──────── Available data

(** * stonks-data: incremental minute-bar downloader (src/main.py)

    A shallow embedding of [main.py] and the properties of its
    configuration parser, Timestamp Resolver, Reconciler, Segment Writer
    and entry point.

    Conventions of the embedding:
    - a Python [str] is a [string]; its characters are code points below 256;
    - a pandas [Timestamp] is its [i8] value: nanoseconds since the Unix
      epoch, in UTC, as a [Z];
    - a Python [dict] is an association list in insertion order;
    - a directory is a finite map from file names to file contents;
    - calls that can raise return a sum type and the handlers of the source
      are written out. *)

From Stdlib Require Import ZArith Lia Ascii String List Bool.
From Stdlib Require Import DecimalString DecimalNat.
From stdpp Require Import base option list sorting gmap strings.

Local Open Scope Z_scope.

(** ** Configuration constants (main.py, lines 9-14) *)

Definition CONFIG_FILE : string := "tickers.txt".
Definition BASE_DOWNLOAD_DIR : string := "data".
Definition MAX_FILE_SIZE_MB : Z := 50.
Definition MAX_FILE_SIZE_BYTES : Z := MAX_FILE_SIZE_MB * 1024 * 1024.
Definition DOWNLOAD_PERIOD_DAYS : Z := 7.

(** ** Python string primitives used by the source *)

Module Py.

(** [str.isspace] on one character, for code points below 256. *)
Definition isspace (c : ascii) : bool :=
  let n := N_of_ascii c in
  ((9 <=? n) && (n <=? 13) || (28 <=? n) && (n <=? 32)
   || (n =? 133) || (n =? 160))%N.

Fixpoint lstrip (s : string) : string :=
  match s with
  | EmptyString => EmptyString
  | String c s' => if isspace c then lstrip s' else s
  end.

Fixpoint rstrip (s : string) : string :=
  match s with
  | EmptyString => EmptyString
  | String c s' =>
      match rstrip s' with
      | EmptyString => if isspace c then EmptyString else String c EmptyString
      | r => String c r
      end
  end.

(** [s.strip()] *)
Definition strip (s : string) : string := rstrip (lstrip s).

(** [s.startswith(c)] for a one-character prefix. *)
Definition startswith (c : ascii) (s : string) : bool :=
  match s with
  | String c' _ => bool_decide (c' = c)
  | EmptyString => false
  end.

(** [s.split(sep, 1)]: one part when [sep] does not occur, else the text
    before the first [sep] and everything after it. *)
Fixpoint split1 (sep : ascii) (s : string) : string * option string :=
  match s with
  | EmptyString => (EmptyString, None)
  | String c s' =>
      if bool_decide (c = sep) then (EmptyString, Some s')
      else let '(a, b) := split1 sep s' in (String c a, b)
  end.

(** [s.split(sep)]: always at least one part. *)
Fixpoint split (sep : ascii) (s : string) : list string :=
  match s with
  | EmptyString => [EmptyString]
  | String c s' =>
      if bool_decide (c = sep) then EmptyString :: split sep s'
      else match split sep s' with
           | p :: ps => String c p :: ps
           | [] => [String c EmptyString]
           end
  end.

(** [os.path.join(a, b)] on POSIX. *)
Fixpoint endswith_slash (s : string) : bool :=
  match s with
  | EmptyString => false
  | String c EmptyString => bool_decide (c = "/"%char)
  | String _ s' => endswith_slash s'
  end.

Definition path_join (a b : string) : string :=
  if startswith "/" b then b
  else if bool_decide (a = EmptyString) || endswith_slash a then a +:+ b
  else a +:+ "/" +:+ b.

(** A [dict] with string keys: insertion order, one binding per key;
    assigning to a present key keeps its position. *)
Abbreviation dict V := (list (string * V)) (only parsing).

Fixpoint dict_set {V} (k : string) (v : V) (d : dict V) : dict V :=
  match d with
  | [] => [(k, v)]
  | (k', v') :: d' =>
      if bool_decide (k' = k) then (k, v) :: d'
      else (k', v') :: dict_set k v d'
  end.

Fixpoint dict_get {V} (k : string) (d : dict V) : option V :=
  match d with
  | [] => None
  | (k', v') :: d' => if bool_decide (k' = k) then Some v' else dict_get k d'
  end.

End Py.

(** ** parse_config (main.py, lines 18-36) *)

(** What [os.path.exists], [open] and the iteration over the file find
    at the configuration path.  Neither [open] nor the [for] loop is inside
    a [try]: an [OSError] of [open] and a [UnicodeDecodeError] raised while
    the lines are read both escape [parse_config]. *)
Inductive config_file :=
| CfgMissing                          (* os.path.exists is False *)
| CfgUnreadable                       (* exists; open() or reading a line raises *)
| CfgLines (lines : list string).     (* opens, and these are all its lines *)

(** A call either returns or lets an exception escape. *)
Inductive outcome (A : Type) :=
| Returned (a : A)
| Raised.
Arguments Returned {A} a.
Arguments Raised {A}.

(** The body of the [try] for one stripped line: [None] is the
    [ValueError] of the tuple unpacking when the line has no colon. *)
Definition config_entry (line : string) : option (string * list string) :=
  match Py.split1 ":" line with
  | (stock_type, Some tickers_str) =>
      let tickers := map Py.strip (Py.split "," tickers_str) in
      Some (Py.strip stock_type, tickers)
  | (_, None) => None
  end.

(** One iteration of [for line in f]. *)
Definition parse_config_line (config : Py.dict (list string)) (raw : string)
  : Py.dict (list string) :=
  let line := Py.strip raw in
  if bool_decide (line = EmptyString) || Py.startswith "#" line then config
  else match config_entry line with
       | Some (stock_type, tickers) => Py.dict_set stock_type tickers config
       | None => config      (* warning printed, line skipped *)
       end.

Definition parse_config_lines (lines : list string) : Py.dict (list string) :=
  fold_left parse_config_line lines [].

Definition parse_config (f : config_file)
  : outcome (option (Py.dict (list string))) :=
  match f with
  | CfgMissing => Returned None
  | CfgUnreadable => Raised
  | CfgLines lines => Returned (Some (parse_config_lines lines))
  end.

(** The entry a raw line contributes, if any: its group label and tickers. *)
Definition line_entry (raw : string) : option (string * list string) :=
  let line := Py.strip raw in
  if bool_decide (line = EmptyString) || Py.startswith "#" line then None
  else config_entry line.

(** Whether a character occurs in a string. *)
Fixpoint has_char (c : ascii) (s : string) : bool :=
  match s with
  | EmptyString => false
  | String c' s' => bool_decide (c' = c) || has_char c s'
  end.

(** A line that [parse_config] passes over: blank once stripped, a
    comment, or without a colon. *)
Definition skipped_line (raw : string) : bool :=
  let line := Py.strip raw in
  bool_decide (line = EmptyString) || Py.startswith "#" line || negb (has_char ":" line).

(** ** pandas timestamps and the on-disk timestamp format *)

Module Pd.

(** Bounds of [Timestamp]: an [int64] count of nanoseconds; the least
    [int64] is reserved for [NaT]. *)
Definition TS_MIN : Z := -9223372036854775807.
Definition TS_MAX : Z := 9223372036854775807.
Definition NS_PER_SEC : Z := 1000000000.

(** Proleptic Gregorian calendar: day number since 1970-01-01 to
    (year, month, day) and back. *)
Definition civil_from_days (z : Z) : Z * Z * Z :=
  let z := z + 719468 in
  let era := z / 146097 in
  let doe := z - era * 146097 in
  let yoe := (doe - doe / 1460 + doe / 36524 - doe / 146096) / 365 in
  let y := yoe + era * 400 in
  let doy := doe - (365 * yoe + yoe / 4 - yoe / 100) in
  let mp := (5 * doy + 2) / 153 in
  let d := doy - (153 * mp + 2) / 5 + 1 in
  let m := if mp <? 10 then mp + 3 else mp - 9 in
  (if m <=? 2 then y + 1 else y, m, d).

Definition days_from_civil (y m d : Z) : Z :=
  let y := if m <=? 2 then y - 1 else y in
  let era := y / 400 in
  let yoe := y - era * 400 in
  let doy := (153 * (if 2 <? m then m - 3 else m + 9) + 2) / 5 + d - 1 in
  let doe := yoe * 365 + yoe / 4 - yoe / 100 + doy in
  era * 146097 + doe - 719468.

Definition is_leap (y : Z) : bool :=
  (y mod 4 =? 0) && (negb (y mod 100 =? 0) || (y mod 400 =? 0)).

Definition days_in_month (y m : Z) : Z :=
  if m =? 2 then (if is_leap y then 29 else 28)
  else if (m =? 4) || (m =? 6) || (m =? 9) || (m =? 11) then 30
  else 31.

Definition digit_char (d : Z) : ascii := ascii_of_N (48 + Z.to_N d).

Definition char_digit (c : ascii) : option Z :=
  let n := Z.of_N (N_of_ascii c) in
  if (48 <=? n) && (n <=? 57) then Some (n - 48) else None.

(** Zero-padded decimal fields, as [%m], [%d], [%H], [%M], [%S] and
    [%Y] print them. *)
Definition pad2 (n : Z) (k : string) : string :=
  String (digit_char (n / 10)) (String (digit_char (n mod 10)) k).

Definition pad4 (n : Z) (k : string) : string :=
  pad2 (n / 100) (pad2 (n mod 100) k).

(** [strftime('%Y-%m-%d %H:%M:%S%z')] of a UTC timestamp, which is how
    [to_csv(date_format=...)] prints the index: the sub-second part is
    not printed, and the offset of UTC prints as [+0000]. *)
Definition strftime_csv (t : Z) : string :=
  let secs := t / NS_PER_SEC in
  let '(y, m, d) := civil_from_days (secs / 86400) in
  let sod := secs mod 86400 in
  pad4 y (String "-" (pad2 m (String "-" (pad2 d (String " "
    (pad2 (sod / 3600) (String ":" (pad2 (sod mod 3600 / 60) (String ":"
      (pad2 (sod mod 60) "+0000"))))))))))%char.

(** Reading the same format. *)
Fixpoint digits (n : nat) (acc : Z) (s : string) : option (Z * string) :=
  match n with
  | O => Some (acc, s)
  | S n' =>
      match s with
      | String c s' => d ← char_digit c; digits n' (10 * acc + d) s'
      | EmptyString => None
      end
  end.

Definition expect (c : ascii) (s : string) : option string :=
  match s with
  | String c' s' => if bool_decide (c' = c) then Some s' else None
  | EmptyString => None
  end.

────────────────

Task description =
What you return must be the lines above that run from the line with "else String c EmptyString" to the line with "(** [os.path.join(a, b)] on POSIX. *)", inclusive, each copied exactly.

Task output =
      | EmptyString => if isspace c then EmptyString else String c EmptyString
      | r => String c r
      end
  end.

(** [s.strip()] *)
Definition strip (s : string) : string := rstrip (lstrip s).

(** [s.startswith(c)] for a one-character prefix. *)
Definition startswith (c : ascii) (s : string) : bool :=
  match s with
  | String c' _ => bool_decide (c' = c)
  | EmptyString => false
  end.

(** [s.split(sep, 1)]: one part when [sep] does not occur, else the text
    before the first [sep] and everything after it. *)
Fixpoint split1 (sep : ascii) (s : string) : string * option string :=
  match s with
  | EmptyString => (EmptyString, None)
  | String c s' =>
      if bool_decide (c = sep) then (EmptyString, Some s')
      else let '(a, b) := split1 sep s' in (String c a, b)
  end.

(** [s.split(sep)]: always at least one part. *)
Fixpoint split (sep : ascii) (s : string) : list string :=
  match s with
  | EmptyString => [EmptyString]
  | String c s' =>
      if bool_decide (c = sep) then EmptyString :: split sep s'
      else match split sep s' with
           | p :: ps => String c p :: ps
           | [] => [String c EmptyString]
           end
  end.

(** [os.path.join(a, b)] on POSIX. *)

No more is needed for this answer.